The tour was to be on the Dona Esmeralda, a famed tall ship that would be in Pirate Cove harbor for the next few days. Neither Belle nor Zach had set foot on the mighty ship since the outing with their class in the fifth grade—a full six years earlier. They recalled the swashbuckling fantasies that the ship’s great height and billowed sails used to conjure at that young age and their desire to relive some of those feelings of nostalgia from their childhood triggered a deep longing to revisit the famous ship.
But six years is a long time and time does not ever stand still, not even for the innocence of childhood. In that time, Zach’s family had moved away from Pirate Cove and this summer vacation with his aunt who still lived here would fly by quickly, especially given the events that were conspiring to unfold.
The evening breeze was beginning to pick up and Belle started to shiver.
“Pass me my gym bag, will you Zach?”
The boy reached over with one hand and tossed the bag to Belle while his other arm stoked the fire, making the flames seem larger than normal as they hopped around in the breeze.
From her gym bag, Belle pulled out a pair of white slacks, slipped them over her blue bathing suit and then eased into a pink, long-sleeved sweat shirt, the front of which was emblazoned with a sketch of a marlin piercing the surface of the water. Her young companion, meanwhile, pulled a pair of blue jeans over his black and yellow swimming trunks and then cloaked his shoulders with a dark blue windbreaker.
“There, that’s better,” he said. “I never realized the cove could get this chilly.”
“It’s the wind blowing across the bay,” Belle offered. “Once the sun starts to set, the temperature drops rather quickly around here.”
Suddenly Zach raised his hand a second time. “There it is again. Did you hear it?” A shower of sparks flew upwards when Zach’s hand stopped in mid-stoke.
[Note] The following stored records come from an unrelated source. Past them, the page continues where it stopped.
(** * Romana agent helpers and route publisher: a shallow embedding

    The definitions below follow [agent/helpers.go] (package [agent]) and the
    receive loop of [cmd/romana_route_publisher/main.go].  Go strings and byte
    slices are lists of [ascii]; a Go [error] result is the [Err] case of
    [result]; the file system behind [h.OS] and the shell behind
    [h.Executor] are explicit states threaded through a small state and
    error monad. *)

From Stdlib Require Import ZArith Lia Ascii String DecimalString DecimalPos.
From stdpp Require Import base option list gmap strings.

Local Open Scope Z_scope.
Local Open Scope list_scope.

(** ** Bytes and Go strings *)

Abbreviation bytes := (list ascii).

Definition NL : ascii := "010"%char.
Definition CR : ascii := "013"%char.

(** [[]byte("...")] of a literal. *)
Definition b (s : string) : bytes := list_ascii_of_string s.

(** [strings.HasPrefix] and [strings.Contains]. *)
Fixpoint HasPrefix (s prefix : bytes) : bool :=
  match prefix, s with
  | [], _ => true
  | p :: ps, c :: cs => Ascii.eqb c p && HasPrefix cs ps
  | _ :: _, [] => false
  end.

Fixpoint Contains (s substr : bytes) : bool :=
  HasPrefix s substr ||
  match s with
  | [] => false
  | _ :: s' => Contains s' substr
  end.

(** ** [bufio.Scanner] with the default split function [bufio.ScanLines] *)

(** The scanner buffers one token in at most [MaxScanTokenSize] bytes (the
    end-of-line marker included); a longer line stops the scan
    ([ErrTooLong]), and none of the loops of [helpers.go] looks at
    [scanner.Err()]. *)
Definition MaxScanTokenSize : Z := 64 * 1024.

(** [dropCR] of [bufio]: one trailing carriage return is dropped. *)
Definition dropCR (data : bytes) : bytes :=
  match last data with
  | Some c => if Ascii.eqb c CR then take (length data - 1)%nat data else data
  | None => data
  end.

(** The tokens [scanner.Scan()] / [scanner.Text()] yield, in order, on the
    bytes [data] still to be read, [cur] being the part of the current line
    that is already buffered.  A line is ended by a newline; the last line
    is returned without one when it is not empty. *)
Fixpoint scan_from (cur data : bytes) : list bytes :=
  match data with
  | [] =>
      match cur with
      | [] => []
      | _ :: _ =>
          if Z.of_nat (length cur) <? MaxScanTokenSize then [dropCR cur] else []
      end
  | c :: rest =>
      if Ascii.eqb c NL then
        if Z.of_nat (length cur) + 1 <=? MaxScanTokenSize
        then dropCR cur :: scan_from [] rest
        else []
      else scan_from (cur ++ [c]) rest
  end.

Definition Scanner_lines (content : bytes) : list bytes := scan_from [] content.

(** ** Errors *)

(** [NetIf] as the helpers read it: [netif.Name] and [netif.IP.IP].  The
    helpers use an address through [fmt]'s [%s] only, so an address is kept
    as the text [ip.String()] prints. *)
Record NetIf := mkNetIf { Name : string; IP : string }.

(** The error constructors of the agent package ([shelloutError],
    [noSuchRouteError], ...) are declared outside [helpers.go]; they are kept
    as the constructors of a tagged union, each carrying its arguments.
    [osError] is the error value of a call of the [OS] or [Executor] port. *)
Inductive error : Type :=
| osError (msg : string)
| shelloutError (err : error) (cmd : string) (args : list string)
| noSuchRouteError
| netIfRouteCreateError (err : error) (netif : NetIf)
| routeCreateError (err : error) (ip mask dest : string)
| failedToParseOtherHosts (romanaIp : string)
| ensureLineError (err : error).

Inductive result (A : Type) : Type :=
| Ok (a : A)
| Err (e : error).
Arguments Ok {A} a.
Arguments Err {A} e.

(** ** State and error monad *)

Definition M (S A : Type) : Type := S → result A * S.

#[global] Instance M_ret {S} : MRet (M S) := λ A a s, (Ok a, s).
#[global] Instance M_bind {S} : MBind (M S) := λ A B k m s,
  match m s with
  | (Ok a, s') => k a s'
  | (Err e, s') => (Err e, s')
  end.

(** [if err := f(); err != nil { return wrap(err) }]. *)
Definition wrapErr {S A} (wrap : error → error) (m : M S A) : M S A := λ s,
  match m s with
  | (Ok a, s') => (Ok a, s')
  | (Err e, s') => (Err (wrap e), s')
  end.

(** [err := f()] with the error inspected by the caller. *)
Definition attempt {S A} (m : M S A) : M S (result A) := λ s,
  match m s with
  | (r, s') => (Ok r, s')
  end.

Definition fail {S A} (e : error) : M S A := λ s, (Err e, s).

(** ** The file system behind [h.OS] *)

(** Modelled from the spec: the implementation of the [utilos.OS] port
    ([CreateIfMissing], [Open], [AppendFile]) is not part of the sources; the
    spec gives "create the file if missing (no-op if present)" and
    open/append/seek/truncate primitives.  The port is an in-memory file
    system, a finite map from paths to contents, whose operations fail on a
    missing path only. *)
Abbreviation FileSystem := (gmap string bytes).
“I heard something but I think it may have been a gull.”
The boy shook his head, sending his wavy, brown mullet swaying across his shoulders. Not many kids in Zach’s age group wore their hair this way but, among his many talents, Zach also played rhythm guitar with his uncle in a country and western band and the musicians all styled their hair that way. “Mm, I don’t think so,” he said. “I’m gonna check it out. Do you wanna come?”
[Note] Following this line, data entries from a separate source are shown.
Lemma zero_vec_vsub (a b : Vec2 F) : zero_vec a → zero_vec b → zero_vec (vsub a b).
Proof. intros [? ?] [? ?]. split; simpl; apply sub_zeros; assumption. Qed.

Lemma dot_zero_vec (a u : Vec2 F) :
  zero_vec a → finite_vec u → is_zero (dot a u) = true.
Proof.
  intros [Hx Hy] [Hux Huy]. unfold dot.
  apply add_zeros; apply mul_zero_l; assumption.
Qed.

Lemma vadd_zero_vec_l (z : Vec2 F) :
  zero_vec z → vadd (Vec (lit 0 1) (lit 0 1)) z = Vec (lit 0 1) (lit 0 1).
Proof.
  intros [Hx Hy]. unfold vadd; simpl. rewrite !zero_add_zero by assumption.
  reflexivity.
Qed.

Lemma vadd_zero_vec_r (p z : Vec2 F) :
  zero_vec z → absorbs_zero (vx p) → absorbs_zero (vy p) → vadd p z = p.
Proof.
  intros [Hx Hy] Hpx Hpy. destruct p as [px py]. unfold vadd; simpl in *.
  rewrite (add_any_zero px) by assumption.
  rewrite (add_any_zero py) by assumption. reflexivity.
Qed.

(** The premises of the equilibrium that concern the parameters: two
    particles, no gravity. *)
Hypothesis two_particles : n_particles c = 2.
Hypothesis no_gravity : gravity c = Vec (lit 0 1) (lit 0 1).

Lemma gravity_term_zero (st : State F) j :
  is_finite (particle_mass c) = true →
  gravity_term c st j = Vec (lit 0 1) (lit 0 1).
Proof.
  intros Hpm. unfold gravity_term. rewrite no_gravity.
  rewrite vadd_zero_vec_l by (apply zero_vec_vmul; [apply zero_vec_zero|exact Hpm]).
  destruct (fgt _ _); reflexivity.
Qed.

(** At rest length and at rest, the two force vectors of the segment are
    vectors of zeros. *)
Lemma rest_forces_vanish (st : State F) :
  velocities st !!! 0 = vzero → velocities st !!! 1 = vzero →
  current_length st 0 = rest_length c →
  finite_pair c st →
  zero_vec (spring_force_vec c st 0) ∧ zero_vec (damping_force_vec c st 0).
Proof.
  intros Hv0 Hv1 HL (_&Hk&Hd&Hr&_&_&Hu&_&_). split.
  - unfold spring_force_vec. apply zero_vec_smul; [|exact Hu].
    apply mul_zero_r; [exact Hk|]. rewrite HL. apply sub_diag_zero. exact Hr.
  - unfold damping_force_vec. simpl. rewrite Hv0, Hv1.
    apply zero_vec_smul; [|exact Hu]. apply mul_zero_r; [exact Hd|].
    apply dot_zero_vec; [|exact Hu].
    apply zero_vec_vsub; apply zero_vec_zero.
Qed.

(** So the accumulator of the second particle holds zeros after the pass. *)
Lemma rest_accumulator_zero (st : State F) :
  shaped c st →
  velocities st !!! 0 = vzero → velocities st !!! 1 = vzero →
  current_length st 0 = rest_length c →
  finite_pair c st →
  zero_vec (forces (compute_forces c st) !!! 1).
Proof.
  intros Hshape Hv0 Hv1 HL Hfin.
  destruct (rest_forces_vanish st Hv0 Hv1 HL Hfin) as [Hs Hd].
  destruct Hfin as (Hpm&_).
  rewrite compute_forces_lookup by (assumption || lia).
  rewrite decide_False by lia. rewrite decide_True by lia.
  unfold second_end. simpl. rewrite (gravity_term_zero st 1 Hpm).
  destruct (fgt _ _); [|apply zero_vec_zero].
  apply zero_vec_vsub; [apply zero_vec_vsub; [apply zero_vec_zero|]|]; assumption.
Qed.

Lemma substep_at_rest (st : State F) :
  shaped c st →
  inv_mass st !!! 0 = lit 0 1 →
  velocities st !!! 0 = vzero → velocities st !!! 1 = vzero →
  current_length st 0 = rest_length c →
  finite_pair c st →
  same_particles st (substep c st).
Proof.
  intros Hshape Hpin Hv0 Hv1 HL Hfin. unfold substep.
  destruct (compute_forces_same c st) as (Hp'&Hv'&Hm').
  pose proof (same_shape_shaped c _ _ (compute_forces_shape c st) Hshape)
    as Hshape'.
  pose proof (rest_accumulator_zero st Hshape Hv0 Hv1 HL Hfin) as Hf1.
  destruct Hfin as (_&_&_&_&Hdt&Hm1&_&Hpx&Hpy).
  destruct (integrate_loop_frame c (compute_forces c st) (n_particles c))
    as [_ Hm''].
  assert (zero_vec (vmul (vmul (forces (compute_forces c st) !!! 1)
                               (inv_mass st !!! 1)) (dt c))) as Hz
    by (apply zero_vec_vmul; [apply zero_vec_vmul|]; assumption).
  assert (∀ k, k < n_particles c →
               fgt (inv_mass (compute_forces c st) !!! k) (lit 0 1) = true →
               k = 1) as Hone.
  { intros k Hk Hgt. destruct k as [|[|k]]; [|reflexivity|lia].
    rewrite Hm', Hpin, gt_zero_zero in Hgt. discriminate. }
  destruct Hshape as (Hlp&Hlv&_&_).
  split; [|split]; [| |unfold integrate; congruence].
  - rewrite <- Hp'. apply list_eq. intros k.
    destruct (integrate_lookup c _ k Hshape') as [_ ->].
    destruct (decide (k < n_particles c ∧
                fgt (inv_mass (compute_forces c st) !!! k) (lit 0 1) = true))
      as [[Hk Hgt]|_]; [|reflexivity].
    rewrite (Hone k Hk Hgt). rewrite Hm', Hv', Hp', Hv1. unfold vzero, fzero.
    rewrite (vadd_zero_vec_l _ Hz).
    rewrite vadd_zero_vec_r;
      [|apply zero_vec_vmul; [apply zero_vec_zero|exact Hdt]|exact Hpx|exact Hpy].
    symmetry. apply list_lookup_lookup_total_lt. lia.
  - rewrite <- Hv'. apply list_eq. intros k.
    destruct (integrate_lookup c _ k Hshape') as [-> _].
    destruct (decide (k < n_particles c ∧
                fgt (inv_mass (compute_forces c st) !!! k) (lit 0 1) = true))
      as [[Hk Hgt]|_]; [|reflexivity].
    rewrite (Hone k Hk Hgt). rewrite Hm', Hv', Hv1. unfold vzero, fzero.
    rewrite (vadd_zero_vec_l _ Hz).
    rewrite (list_lookup_lookup_total_lt (velocities st) 1) by lia.
    rewrite Hv1. reflexivity.
Qed.

Lemma substeps_at_rest (st : State F) k :
  shaped c st →
  inv_mass st !!! 0 = lit 0 1 →
  velocities st !!! 0 = vzero → velocities st !!! 1 = vzero →
  current_length st 0 = rest_length c →
  finite_pair c st →
  same_particles st (Nat.iter k (substep c) st) ∧
  shaped c (Nat.iter k (substep c) st).
Proof.
  intros Hshape Hpin Hv0 Hv1 HL Hfin. induction k as [|k [IH IHshape]].
  - split; [apply same_particles_refl|exact Hshape].
  - simpl. split.
    + eapply same_particles_trans; [exact IH|].
      destruct IH as (Hp&Hv&Hm).
      apply substep_at_rest; [exact IHshape|congruence..| |].
      * rewrite (current_length_same st _ 0); [exact HL|]. repeat split; assumption.
      * unfold finite_pair, direction_vec, current_length, dist_vec in *.
        rewrite Hp, Hm. exact Hfin.
    + unfold substep.
      eapply same_shape_shaped; [apply integrate_shape|].
      eapply same_shape_shaped; [apply compute_forces_shape|]. exact IHshape.
Qed.
End Equilibrium.

(** C8: take two particles and no gravity, the first particle pinned, both
    at rest, and the second one exactly one rest length away from the first,
    as [current_length] measures it.  This state is a fixed point of the
    substep: after any number of substeps, 1000 among them, every position
    and every velocity is what it was.  In binary32 this needs finite
    parameters and no negative zero among the coordinates of the second
    particle; for the reals [finite_pair] always holds. *)
Theorem rest_length_equilibrium {F : Type} `{ScalarLaws F} `{!ZeroLaws F}
    (c : Constants F) (st : State F) (k : nat) :
  n_particles c = 2 →
  gravity c = Vec (lit 0 1) (lit 0 1) →
  shaped c st →
  inv_mass st !!! 0 = lit 0 1 →
  velocities st !!! 0 = vzero →
  velocities st !!! 1 = vzero →
  current_length st 0 = rest_length c →
  finite_pair c st →
  positions (Nat.iter k (substep c) st) = positions st ∧
  velocities (Nat.iter k (substep c) st) = velocities st.
Proof.
  intros Hn Hg Hshape Hpin Hv0 Hv1 HL Hfin.
  destruct (substeps_at_rest c Hn Hg st k Hshape Hpin Hv0 Hv1 HL Hfin)
    as [(Hp&Hv&_) _].
  split; assumption.
Qed.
Belle nodded, causing a wisp of blonde hair to escape from the front of her bandana and fall across her eye. “Sure. Maybe it’s a mystery in the works.”
The word mystery could practically hypnotize Belle. Having grown up with a father who owned and edited the town newspaper, Belle developed an early interest in crime reporting, which in a small community like theirs usually consisted of a paragraph on someone who got caught shoplifting or a couple of drunks who got into a bar fight on Saturday night. But in Grade 9, Belle had helped her father with a story on a series of nightly bonfires that had been deliberately set in the nearby woods and, in the process, they figured out that the fires were merely a distraction for two Grade 12 students to break into their school while the authorities were out trying to keep the fire from spreading so they could change their marks. From that moment onwards, getting to the bottom of mysterious events had been Belle’s great passion and she planned on joining the police academy when she was old enough.
The two teens put out the fire in the hearth, hopped into The Vagabond—the sleek, blue and grey boat that Belle’s father kept temporarily moored in the empty Ridley boathouse—and they began combing the glimmering waters of Ridley Bay under the light of the bright moon of early July, whose reflection merged deep into the horizon beyond the bay. Several minutes later, not having encountered anything mysterious or having heard any more strange sounds, Zach began to turn the boat back towards the shore. But Belle pressed her hand firmly against his arm. “Zach, wait!” A flash careened off the water for a split second and then disappeared.
“Yeah, I saw it too,” he said.
A moment later they heard a loud bang.